::: Task data :::

Lemma shardsOK_call cap size n xs lru cs x : shardsOK cap size n xs lru cs →
  ∃ a lru' cs', runShardedCall x lru = Some (a, lru') ∧ shardsOK cap size n (xs ++ [x]) lru' cs' ∧
    ∀ k now v, x = cGet k now → a = aValue (Some v) → ∃ y, lastAdd k xs = Some (v, y) ∧ (y = 0 ∨ now < y).
Proof.
  intros Hok. destruct (shard_call _ _ _ _ _ _ x Hok) as (c & s & s' & Hc & Hs & Hsc & E & Hs').
  destruct Hok as [[Hn Hm] Hl Hcs Hh Hf]. set (i := shardOf lru (hash (keyOf x))) in *.
  assert (0 ≤ i < 2 ^ n) as Hi by (unfold i, shardOf; rewrite Hm; by apply land_mask_range).
  exists (specCall cap x c).1, (mkSharded (<[Z.to_nat i := s']> (lrus lru)) (shardMask lru)),
    (<[Z.to_nat i := (specCall cap x c).2]> cs). split_and!.
  - exact E.
  - pose proof (upToDate_call cap xs c x (Hf c (list_elem_of_lookup_2 _ _ _ Hc))) as Hu. split; cbn [lrus shardMask].
    + done.
    + by rewrite length_insert.
    + by apply Forall2_insert.
    + intros j c' e. change (shardOf (mkSharded _ _) (hash (eKey e))) with (shardOf lru (hash (eKey e))).
      rewrite list_lookup_insert_Some. intros [(<- & <- & _)|[_ Hj]] He; [|exact (Hh j c' e Hj He)].
      destruct (specCall_keys _ _ _ _ He) as [->|(e' & He' & <-)]; [fold i; lia|]. exact (Hh _ _ _ Hc He').
    + intros c' (j & Hj)%list_elem_of_lookup. apply list_lookup_insert_Some in Hj as [(<- & <- & _)|[Hne Hj]]; [done|].
      intros e He. rewrite lastAdd_snoc. assert (eKey e ≠ keyOf x) as Hk.
      { intros Hk. pose proof (Hh j c' e Hj He) as Hhome. rewrite Hk in Hhome. fold i in Hhome. lia. }
      destruct x as [k v lt now|]; [|by apply (Hf c'); [eapply list_elem_of_lookup_2|]].
      simpl in Hk. rewrite bool_decide_eq_false_2 by done. by apply (Hf c'); [eapply list_elem_of_lookup_2|].
  - intros k now v -> Ha. cbn [specCall] in Ha. apply (specGet_hit xs c k now v).
    + apply Hf. by eapply list_elem_of_lookup_2.
    + destruct (specGet k now c) as [r c']. cbn [fst] in *. by injection Ha.
Qed.

Lemma shardsOK_calls cap size n ys xs lru cs : shardsOK cap size n xs lru cs →
  ∃ l lru', runShardedCalls ys lru = Some (l, lru') ∧
    ∀ i k now v, ys !! i = Some (cGet k now) → l !! i = Some (aValue (Some v)) →
      ∃ y, lastAdd k (xs ++ take i ys) = Some (v, y) ∧ (y = 0 ∨ now < y).
Proof.
  revert xs lru cs. induction ys as [|x ys IH]; intros xs lru cs Hok; [by exists [], lru|].
  destruct (shardsOK_call _ _ _ _ _ _ x Hok) as (a & lru1 & cs1 & E & Hok1 & Hget).
  destruct (IH _ _ _ Hok1) as (l & lru2 & E2 & Hl). exists (a :: l), lru2. cbn [runShardedCalls]. rewrite E. simpl.
  rewrite E2. split; [done|]. intros [|i] k now v Hy Ha; simpl in Hy, Ha.
  - injection Hy as ->. injection Ha as ->. rewrite app_nil_r. by apply Hget.
  - specialize (Hl i k now v Hy Ha). by rewrite <- app_assoc in Hl.
Qed.

(** What was just added is found until it expires. *)
Lemma sharded_add_get cap size n xs lru cs k v lt now t : shardsOK cap size n xs lru cs →
  expire lt now = 0 ∨ t < expire lt now →
  ∃ b lru1 lru2, ShardedAddWithLifetime hash k v lt now lru = Some (b, lru1) ∧
    ShardedGet hash emptyKey emptyValue k t lru1 = Some (Some v, lru2).
Proof.
  intros Hok Hx. destruct (shard_call _ _ _ _ _ _ (cAdd k v lt now) Hok) as (c & s & s' & Hc & Hs & Hcc & E & Hs').
  cbn [keyOf] in *. set (i := Z.to_nat (shardOf lru (hash k))) in *.
  set (lru1 := mkSharded (<[i := s']> (lrus lru)) (shardMask lru)) in *.
  pose proof (recent_add cap k v lt now c (caches_nodup _ _ _ _ Hcc)) as Hrec.
  destruct (caches_call hash emptyKey emptyValue hash_u32 cap size s' _ (cGet k t) Hs') as (s2 & E2 & _).
  cbn [runShardedCall] in E. destruct (ShardedAddWithLifetime hash k v lt now lru) as [[b l1]|] eqn:Ea; [|done].
  cbn [mbind option_bind] in E. injection E as _ ->. exists b, lru1.
  apply (recent_get _ _ _ _ _ t) in Hrec; [|done].
  set (c1 := (specCall cap (cAdd k v lt now) c).2) in *.
  assert (specCall cap (cGet k t) c1 = (aValue (Some v), (specGet k t c1).2)) as Eg.
  { cbn [specCall]. destruct (specGet k t c1). cbn [fst] in Hrec. by subst. }
  exists (mkSharded (<[i := s2]> (lrus lru1)) (shardMask lru1)). split; [done|].
  assert (runShardedCall (cGet k t) lru1 = Some (aValue (Some v), mkSharded (<[i := s2]> (lrus lru1)) (shardMask lru1))) as Hrun.
  { rewrite runShardedCall_shard. cbn [keyOf]. change (shardOf lru1 (hash k)) with (shardOf lru (hash k)). fold i.
    assert (idx (lrus lru1) (shardOf lru (hash k)) = Some s') as ->.
    { destruct Hok as [[Hn Hm] _ _ _ _]. pose proof (land_mask_range (Z.shiftr (hash k) 16) n Hn) as Hi.
      rewrite <- Hm in Hi. fold (shardOf lru (hash k)) in Hi. unfold idx. destruct (Z.leb_spec 0 (shardOf lru (hash k))); [|lia].
      fold i. cbn [lrus lru1]. apply list_lookup_insert_eq. by eapply lookup_lt_Some. }
    cbn [mbind option_bind]. rewrite E2, Eg. done. }
  cbn [runShardedCall] in Hrun. destruct (ShardedGet hash emptyKey emptyValue k t lru1) as [[r l2]|]; [|done].
  cbn [mbind option_bind] in Hrun. by injection Hrun as -> ->.
Qed.

Lemma NewShardedWithSize_ok shards capacity size lru :
  0 ≤ shards < 2 ^ 32 → 0 ≤ capacity → 0 ≤ size < 2 ^ 31 →
  NewShardedWithSize emptyKey emptyValue shards capacity size = Ok lru →
  ∃ cap' size' n cs, shardsOK cap' size' n [] lru cs.
Proof.
  intros Hsh Hc Hs Hnew.
  destruct (NewShardedWithSize_shape _ _ _ _ Hsh Hc Hs Hnew) as (n & cap' & size' & Hn & Hm & Hcap & Hsz & Hl & _).
  exists cap', size', n, (replicate (Z.to_nat (2 ^ n)) []). split.
  - split; [lia|done].
  - rewrite length_replicate. lia.
  - rewrite Hl. apply Forall2_replicate. by apply caches_init.
  - intros i c e [-> _]%lookup_replicate He. set_solver.
  - intros c [-> _]%elem_of_replicate. intros e He. set_solver.
Qed.

(** *** What the users of a cache rely on

    [cacheInv P] holds of a cache that never panics and whose every entry
    satisfies [P], when only such entries are added. *)
Definition cacheInv (P : K → V → Prop) (lru : ShardedLRU K V) : Prop :=
  ∃ cap size n xs cs, shardsOK cap size n xs lru cs ∧ ∀ k v x, lastAdd k xs = Some (v, x) → P k v.

Lemma cacheInv_new P gomaxprocs capacity lru :
  0 ≤ capacity < 2 ^ 30 → NewSharded emptyKey emptyValue gomaxprocs capacity = Ok lru → cacheInv P lru.
Proof.
  intros Hc Hnew. unfold NewSharded in Hnew.
  assert (0 ≤ capacity * 5 / 4 < 2 ^ 31) as Hs by (split; [apply Z.div_pos; lia|apply Z.div_lt_upper_bound; lia]).
  rewrite (u32_small (capacity * 5 / 4)) in Hnew by lia.
  apply NewShardedWithSize_ok in Hnew as (c & z & n & cs & Hok); [|apply Z.mod_pos_bound; lia|lia|lia].
  by exists c, z, n, [], cs.
Qed.

Lemma cacheInv_get P lru k now : cacheInv P lru →
  ∃ r lru', ShardedGet hash emptyKey emptyValue k now lru = Some (r, lru') ∧ cacheInv P lru' ∧
    ∀ v, r = Some v → P k v.
Proof.
  intros (cap & size & n & xs & cs & Hok & HP).
  destruct (shardsOK_call _ _ _ _ _ _ (cGet k now) Hok) as (a & lru' & cs' & E & Hok' & Hhit).
  cbn [runShardedCall] in E.
  destruct (ShardedGet hash emptyKey emptyValue k now lru) as [[r l]|]; [|done]. cbn in E. injection E as <- <-.
  exists r, l. split_and!; [done| |].
  - exists cap, size, n, (xs ++ [cGet k now]), cs'. split; [done|]. intros k' v x. rewrite lastAdd_snoc. apply HP.
  - intros v ->. destruct (Hhit k now v eq_refl eq_refl) as (y & Hy & _). by eapply HP.
Qed.

Lemma cacheInv_add (P : K → V → Prop) lru k v lifetime now : cacheInv P lru → P k v →
  ∃ b lru', ShardedAddWithLifetime hash k v lifetime now lru = Some (b, lru') ∧ cacheInv P lru'.
Proof.
  intros (cap & size & n & xs & cs & Hok & HP) Hv.
  destruct (shardsOK_call _ _ _ _ _ _ (cAdd k v lifetime now) Hok) as (a & lru' & cs' & E & Hok' & _).
  cbn [runShardedCall] in E.
  destruct (ShardedAddWithLifetime hash k v lifetime now lru) as [[b l]|]; [|done]. cbn in E. injection E as <- <-.
  exists b, l. split; [done|]. exists cap, size, n, (xs ++ [cAdd k v lifetime now]), cs'. split; [done|].
  intros k' v' x. rewrite lastAdd_snoc. case_bool_decide as Hk; [|apply HP]. by intros [= <- <-]; subst.
Qed.

(** Adding and looking up at once, in one statement with the invariant. *)
Lemma cacheInv_add_get (P : K → V → Prop) lru k v lifetime now t : cacheInv P lru → P k v →
  expire lifetime now = 0 ∨ t < expire lifetime now →
  ∃ b lru1 lru2, ShardedAddWithLifetime hash k v lifetime now lru = Some (b, lru1) ∧
    cacheInv P lru1 ∧ ShardedGet hash emptyKey emptyValue k t lru1 = Some (Some v, lru2).
Proof.
  intros Hinv Hv Hx. destruct (cacheInv_add P lru k v lifetime now Hinv Hv) as (b & lru1 & E1 & Hinv1).
  destruct Hinv as (cap & size & n & xs & cs & Hok & _).
  destruct (sharded_add_get _ _ _ _ _ _ k v lifetime now t Hok Hx) as (b' & lru1' & lru2 & E1' & E2).
  rewrite E1 in E1'. injection E1' as <- <-. by exists b, lru1, lru2.
Qed.
End ShardedSpec.

(** A sharded cache of any size below [2^31] never panics, and a hit is
    always the value added last for that very key, not expired at the time of
    the call. *)
Theorem sharded_hit_is_last_added {K V} `{EqDecision K} (hash : K → Z) (ek : K) (ev : V) shards capacity size lru xs :
  (∀ k, 0 ≤ hash k < 2 ^ 32) → 0 ≤ shards < 2 ^ 32 → 0 ≤ capacity → 0 ≤ size < 2 ^ 31 →
  NewShardedWithSize ek ev shards capacity size = Ok lru →
  ∃ l lru', runShardedCalls hash ek ev xs lru = Some (l, lru') ∧
    ∀ i k now v, xs !! i = Some (cGet k now) → l !! i = Some (aValue (Some v)) →
      ∃ y, lastAdd k (take i xs) = Some (v, y) ∧ (y = 0 ∨ now < y).
Proof.
  intros Hh Hsh Hc Hs Hnew.
  destruct (NewShardedWithSize_ok hash ek ev Hh _ _ _ _ Hsh Hc Hs Hnew) as (cap' & size' & n & cs & Hok).
  exact (shardsOK_calls hash ek ev Hh _ _ _ xs [] _ _ Hok).
Qed.

Lemma sharded_hit_is_last_added_witness :
  ∃ lru, NewShardedWithSize 0 0 4 60 75 = Ok lru ∧ length (lrus lru) = 4%nat ∧
  ∃ l lru', runShardedCalls demoHash 0 0 demoCalls lru = Some (l, lru') ∧
    ∀ i k now v, demoCalls !! i = Some (cGet k now) → l !! i = Some (aValue (Some v)) →
      ∃ y, lastAdd k (take i demoCalls) = Some (v, y) ∧ (y = 0 ∨ now < y).
Proof.
  eexists. split; [vm_compute; reflexivity|]. split; [reflexivity|].
  apply (sharded_hit_is_last_added demoHash 0 0 4 60 75); [|lia|lia|lia|vm_compute; reflexivity].
  intros k. apply Z.mod_pos_bound. lia.
Defined.

(** The shards are sized soundly: their number is a power of two, each can
    hold at least one entry and never more than its arrays have slots, and
    together they hold the requested capacity, rounded up by less than one
    entry per shard. *)
Theorem sharded_capacity {K V} (ek : K) (ev : V) shards capacity size lru :
  0 ≤ shards < 2 ^ 32 → 0 ≤ capacity → 0 ≤ size < 2 ^ 31 →
  NewShardedWithSize ek ev shards capacity size = Ok lru →
  ∃ n cap' size', 0 ≤ n ≤ 31 ∧ shardMask lru = 2 ^ n - 1 ∧ 0 < cap' ≤ size' ∧
    lrus lru = replicate (Z.to_nat (2 ^ n)) (initLRU ek ev cap' size') ∧
    capacity ≤ 2 ^ n * cap' < capacity + 2 ^ n.
Proof.
  intros Hsh Hc Hs Hnew. destruct (NewShardedWithSize_shape _ _ _ _ _ _ Hsh Hc Hs Hnew) as (n & c & z & H).
  exists n, c, z. naive_solver.
Qed.

Lemma sharded_capacity_witness :
  ∃ lru, NewShardedWithSize 0 0 64 1000 1250 = Ok lru ∧
  ∃ n cap' size', 0 ≤ n ≤ 31 ∧ shardMask lru = 2 ^ n - 1 ∧ 0 < cap' ≤ size' ∧
    lrus lru = replicate (Z.to_nat (2 ^ n)) (initLRU 0 0 cap' size') ∧ 1000 ≤ 2 ^ n * cap' < 1000 + 2 ^ n.
Proof.
  eexists. split; [vm_compute; reflexivity|].
  apply (sharded_capacity 0 0 64 1000 1250); [lia|lia|lia|vm_compute; reflexivity].
Defined.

:::

* _Required work_:
Look above for the line holding "(<[Z.to_nat i := (specCall", then set down exactly that line and every line after it up to and including the line holding "simpl in Hk.", with nothing else.

* _Exercise output_:
    (<[Z.to_nat i := (specCall cap x c).2]> cs). split_and!.
  - exact E.
  - pose proof (upToDate_call cap xs c x (Hf c (list_elem_of_lookup_2 _ _ _ Hc))) as Hu. split; cbn [lrus shardMask].
    + done.
    + by rewrite length_insert.
    + by apply Forall2_insert.
    + intros j c' e. change (shardOf (mkSharded _ _) (hash (eKey e))) with (shardOf lru (hash (eKey e))).
      rewrite list_lookup_insert_Some. intros [(<- & <- & _)|[_ Hj]] He; [|exact (Hh j c' e Hj He)].
      destruct (specCall_keys _ _ _ _ He) as [->|(e' & He' & <-)]; [fold i; lia|]. exact (Hh _ _ _ Hc He').
    + intros c' (j & Hj)%list_elem_of_lookup. apply list_lookup_insert_Some in Hj as [(<- & <- & _)|[Hne Hj]]; [done|].
      intros e He. rewrite lastAdd_snoc. assert (eKey e ≠ keyOf x) as Hk.
      { intros Hk. pose proof (Hh j c' e Hj He) as Hhome. rewrite Hk in Hhome. fold i in Hhome. lia. }
      destruct x as [k v lt now|]; [|by apply (Hf c'); [eapply list_elem_of_lookup_2|]].
      simpl in Hk. rewrite bool_decide_eq_false_2 by done. by apply (Hf c'); [eapply list_elem_of_lookup_2|].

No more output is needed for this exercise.